Nadia legt uit hoe besmette bewoners geholpen werden: “Wij hadden als zorgcentrum tijd nodig om de organisatie rond het virus goed te regelen. Dat ging uiteindelijk vrij vlot. We konden als team snel schakelen en er werden heel snel dingen in gang gezet. Mensen werden daarnaast snel geïnformeerd.” De verpleegkundige zou graag willen zien dat collega’s die werken in de uitvoering van de zorg meer inspraak zouden krijgen in het besturen van zorgorganisaties. ‘”Bij ons in de organisatie zijn we dat al aan het ontwikkelen en ik heb zelf best wat inspraak. Ik weet dat in elke beroepsgroep iedereen nu doorwerkt en overal mensen in de frontlinie staan. Wij als zorgwerkers staan altijd binnen de grens van anderhalve meter. Ik hoop dat er in het algemeen nog meer geluisterd gaat worden naar het personeel dat het écht doet.”

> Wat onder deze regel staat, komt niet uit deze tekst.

(** * PS-RoI pooling (utils/psroi_module.py): a shallow embedding

    The Python module wraps two CUDA kernels (PSROIPoolForward and
    PSROIPoolBackward, whose text lives in utils/psroi_cuda.py) in a
    torch.autograd.Function.  This development embeds

    - the helpers [t_ntuple], [t_pair] and [GET_BLOCKS],
    - the configuration object [psRoI_Info] with [set_para],
    - [psRoI.forward] and [psRoI.backward] as programs of a state and
      exception monad over a small model of the tensor runtime (a heap of
      buffers addressed by data pointers and a log of kernel launches),
    - the constructor and the forward method of [PSRoIPooling2D],
    - the warm-up call [acitvate_PsROI_for_eval].

    The text of the kernels is kept in another file of the repository;
    the module [PSROIPool] models them from the specification.

    Python integers are [Z]; a Python float is a rational [Q]; a float
    element of a buffer is a rational or the non-finite value [NaN], and
    the narrowing of a Python float to 32 bits, which the module does
    when it packs and when it saves the spatial scale, is
    [float32_nearest].  The arithmetic inside the kernels is idealised
    on rationals.

    The file has two parts: the definitions, then the properties. *)

From Stdlib Require Import ZArith QArith Qround Qabs Qpower String DecimalString
  List Lia.
From stdpp Require Import base list.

Nadia vertelt dat ze steun had aan het feit dat de collega’s het echt constant met elkaar hebben gedaan. “De teamleiders, zorgmedewerkers, facilitair medewerkers, de huishoudelijk medewerkers en de mensen die zorgden voor de activiteiten zijn allemaal meer naar elkaar toe gegroeid.” Anne-Roos: “Ik had veel steun aan familie, mijn man en de tuin in de afgelopen periode.” Op de afdelingen zag ze dat familieleden heel creatief werden in toch contact onderhouden. “We zagen veel bloemetjes, een klein dingetje of een leuke actie om de mensen een hart onder de riem steken. Daarnaast ben ik heel blij met goede verhalen: een meneer die bij ons heeft gelegen woont nu in een zorgcentrum. Hij is 96 en vertelde veel over de oorlog. Zijn vrouw lag tegelijkertijd in het ziekenhuis. Dat was heel spannend. We dachten dat hij afscheid van haar moest nemen. We deden echt ons best, zodat hij kon opknappen. Uiteindelijk zijn ze samen opgeknapt. Ik vind het heel mooi om te zien dat ze nu gezond zijn en samen zijn op deze leeftijd.”